### Work to complete
The word "that" marks the lines to find; copy every such line from the data below.

Top of Dataset extract

(* ===== verification/Clientset.v ===== *)
(** * Building clients ([pkg/generated/clientset/versioned], [pkg/kube/k8s.go])

    From a REST configuration to the clients of the API: what is copied, what is
    shared, and what happens when a client cannot be built. *)

From S2P Require Import Prelude GoLib.

(** ** Configurations and client-go *)

Section clientset.
(** Rate limiters, HTTP clients and REST clients of client-go. *)
Context {Limiter HTTPClient RESTClient : Type}.

Record RestConfig : Type := mkRestConfig {
  rest_UserAgent : string;
  rest_RateLimiter : option Limiter;
  rest_QPS : Z;
  rest_Burst : Z;
  rest_GroupVersion : option (string * string);
  rest_APIPath : string;
  rest_Timeout : Z
}.

Class RestLib : Type := {
  DefaultKubernetesUserAgent : string;
  NewTokenBucketRateLimiter : Z → Z → Limiter;
  HTTPClientFor : RestConfig → result string HTTPClient;
  RESTClientForConfigAndClient : RestConfig → HTTPClient → result string RESTClient;
  NewDiscoveryClientForConfigAndClient : RestConfig → HTTPClient → result string RESTClient;
  (** the constructors of the clients of Kubernetes itself *)
  kubernetes_NewForConfig : RestConfig → result string RESTClient;
  dynamic_NewForConfig : RestConfig → result string RESTClient;
  discovery_NewForConfig : RestConfig → result string RESTClient;
  extensions_NewForConfig : RestConfig → result string RESTClient
}.
Context `{RestLib}.

Definition with_UserAgent (c : RestConfig) (a : string) : RestConfig :=
  mkRestConfig a (rest_RateLimiter c) (rest_QPS c) (rest_Burst c) (rest_GroupVersion c) (rest_APIPath c) (rest_Timeout c).
Definition with_RateLimiter (c : RestConfig) (l : Limiter) : RestConfig :=
  mkRestConfig (rest_UserAgent c) (Some l) (rest_QPS c) (rest_Burst c) (rest_GroupVersion c) (rest_APIPath c)
    (rest_Timeout c).
Definition with_API (c : RestConfig) (gv : string * string) (path : string) : RestConfig :=
  mkRestConfig (rest_UserAgent c) (rest_RateLimiter c) (rest_QPS c) (rest_Burst c) (Some gv) path (rest_Timeout c).
Definition with_Timeout (c : RestConfig) (t : Z) : RestConfig :=
  mkRestConfig (rest_UserAgent c) (rest_RateLimiter c) (rest_QPS c) (rest_Burst c) (rest_GroupVersion c) (rest_APIPath c) t.

(** [OrDie]: an error is a panic. *)
Definition or_die {A} (r : result string A) : go A := match r with Ok a => Ret a | Err _ => Panic end.

(** ** The client of a group *)

Definition SchemeGroupVersion : string * string := ("flomesh.io", "v1alpha1").

Definition default_user_agent (c : RestConfig) : RestConfig :=
  if bool_decide (rest_UserAgent c = "") then with_UserAgent c DefaultKubernetesUserAgent else c.

Definition setConfigDefaults (config : RestConfig) : RestConfig :=
  default_user_agent (with_API config SchemeGroupVersion "/apis").

Definition group_NewForConfigAndClient (c : RestConfig) (h : HTTPClient) : result string RESTClient :=
  RESTClientForConfigAndClient (setConfigDefaults c) h.

Definition group_NewForConfig (c : RestConfig) : result string RESTClient :=
  let config := setConfigDefaults c in
  match HTTPClientFor config with
  | Err e => Err e
  | Ok httpClient => group_NewForConfigAndClient config httpClient
  end.

Definition group_NewForConfigOrDie (c : RestConfig) : go RESTClient := or_die (group_NewForConfig c).

(** ** The clientset *)

Record Clientset : Type := mkClientset {
  clusterV1alpha1 : RESTClient;
  globaltrafficpolicyV1alpha1 : RESTClient;
  multiclusterendpointV1alpha1 : RESTClient;
  namespacedingressV1alpha1 : RESTClient;
  serviceexportV1alpha1 : RESTClient;
  serviceimportV1alpha1 : RESTClient;
  DiscoveryClient : RESTClient
}.

(** The copy of the configuration, with a rate limiter when one is asked for. *)
Definition rate_limited (c : RestConfig) : result string RestConfig :=
  match rest_RateLimiter c with
  | None =>
    if bool_decide (rest_QPS c > 0)%Z then
      if bool_decide (rest_Burst c <= 0)%Z
      then Err "burst is required to be greater than 0 when RateLimiter is not set and QPS is set to greater than 0"
      else Ok (with_RateLimiter c (NewTokenBucketRateLimiter (rest_QPS c) (rest_Burst c)))
    else Ok c
  | Some _ => Ok c
  end.

Definition NewForConfigAndClient (c : RestConfig) (httpClient : HTTPClient) : result string Clientset :=
  match rate_limited c with
  | Err e => Err e
  | Ok c =>
    match group_NewForConfigAndClient c httpClient with Err e => Err e | Ok cluster =>
    match group_NewForConfigAndClient c httpClient with Err e => Err e | Ok policy =>
    match group_NewForConfigAndClient c httpClient with Err e => Err e | Ok endpoint =>
    match group_NewForConfigAndClient c httpClient with Err e => Err e | Ok ingress =>
    match group_NewForConfigAndClient c httpClient with Err e => Err e | Ok export =>
    match group_NewForConfigAndClient c httpClient with Err e => Err e | Ok import =>
    match NewDiscoveryClientForConfigAndClient c httpClient with Err e => Err e | Ok discovery =>
      Ok (mkClientset cluster policy endpoint ingress export import discovery)
    end end end end end end end
  end.

Definition NewForConfig (c : RestConfig) : result string Clientset :=
  let c := default_user_agent c in
  match HTTPClientFor c with
  | Err e => Err e
  | Ok httpClient => NewForConfigAndClient c httpClient
  end.

Definition NewForConfigOrDie (c : RestConfig) : go Clientset := or_die (NewForConfig c).

(** ** All clients of a cluster *)

Record K8sAPI : Type := mkK8sAPI {
  api_Config : RestConfig;
  api_Client : RESTClient;
  api_EventClient : RESTClient;
  api_DynamicClient : RESTClient;
  api_DiscoveryClient : RESTClient;
  api_FlomeshClient : Clientset;
  api_ExtensionsClient : RESTClient
}.

(** [config] is changed in place: the caller's configuration has the timeout, too. *)
Definition NewAPIForConfigOrDie (config : RestConfig) (timeout : Z) : go (result string K8sAPI) :=
  let config := with_Timeout config timeout in
  clientset ← or_die (kubernetes_NewForConfig config);
  eventClient ← or_die (kubernetes_NewForConfig config);
  dynamicClient ← or_die (dynamic_NewForConfig config);
  discoveryClient ← or_die (discovery_NewForConfig config);
  flomeshClient ← NewForConfigOrDie config;
  extensionsClient ← or_die (extensions_NewForConfig config);
  Ret (Ok (mkK8sAPI config clientset eventClient dynamicClient discoveryClient flomeshClient extensionsClient)).

Definition NewAPIForConfig (config : RestConfig) (timeout : Z) : go (result string K8sAPI) :=
  NewAPIForConfigOrDie config timeout.

(** [config] is what [GetConfig] or [GetConfigWithContext] found. *)
Definition NewAPI (config : result string RestConfig) (timeout : Z) : go (result string K8sAPI) :=
  match config with
  | Err e => Ret (Err ("error get config for K8s API client: " +:+ e))
  | Ok config => NewAPIForConfig config timeout
  end.

(** ** Properties *)

(** The six clients of a clientset are made from the same configuration, which is
    the caller's one but for the user agent, the API and, when the caller set a rate
    and no limiter, one limiter that they all share. *)
Theorem clientset_shares_configuration c h cs :
  NewForConfigAndClient c h = Ok cs →
  ∃ c', rate_limited c = Ok c' ∧ rest_Timeout c' = rest_Timeout c ∧
    (∀ l, rest_RateLimiter c = Some l → rest_RateLimiter c' = Some l) ∧
    Forall (fun client => RESTClientForConfigAndClient (setConfigDefaults c') h = Ok client)
      [clusterV1alpha1 cs; globaltrafficpolicyV1alpha1 cs; multiclusterendpointV1alpha1 cs;
       namespacedingressV1alpha1 cs; serviceexportV1alpha1 cs; serviceimportV1alpha1 cs].
Proof.
  unfold NewForConfigAndClient. destruct (rate_limited c) as [c'|e] eqn:Hc; [|done].
  unfold group_NewForConfigAndClient. destruct (RESTClientForConfigAndClient _ h) as [client|e] eqn:Hr; [|done].
  destruct (NewDiscoveryClientForConfigAndClient c' h) as [d|e]; [|done]. intros [= <-]. exists c'.
  assert (rest_Timeout c' = rest_Timeout c ∧ ∀ l, rest_RateLimiter c = Some l → rest_RateLimiter c' = Some l) as [Ht Hl].
  { unfold rate_limited in Hc. repeat case_match; simplify_eq/=; (split; [done|congruence]). }
  split_and!; [done|done|done|]. by repeat constructor.
Qed.

(** Either building the clients panics, or there is a client of everything:
    the error that [NewAPIForConfig] declares is never returned. *)
Theorem NewAPIForConfig_never_fails config timeout :
  NewAPIForConfig config timeout = Panic ∨
  ∃ api, NewAPIForConfig config timeout = Ret (Ok api) ∧ rest_Timeout (api_Config api) = timeout ∧
    NewForConfig (api_Config api) = Ok (api_FlomeshClient api).
Proof.
  unfold NewAPIForConfig, NewAPIForConfigOrDie, NewForConfigOrDie, or_die.
  destruct (kubernetes_NewForConfig _) as [c1|]; [|by left]. simpl.
  destruct (dynamic_NewForConfig _) as [c2|]; [|by left]. simpl.
  destruct (discovery_NewForConfig _) as [c3|]; [|by left]. simpl.
  destruct (NewForConfig _) as [c4|] eqn:Hf; [|by left]. simpl.
  destruct (extensions_NewForConfig _) as [c5|]; [|by left]. simpl. right. by eexists.
Qed.
End clientset.
Arguments RestConfig : clear implicits.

Bottom of Dataset extract

### Answer space
    and no limiter, one limiter that they all share. *)
    the error that [NewAPIForConfig] declares is never returned. *)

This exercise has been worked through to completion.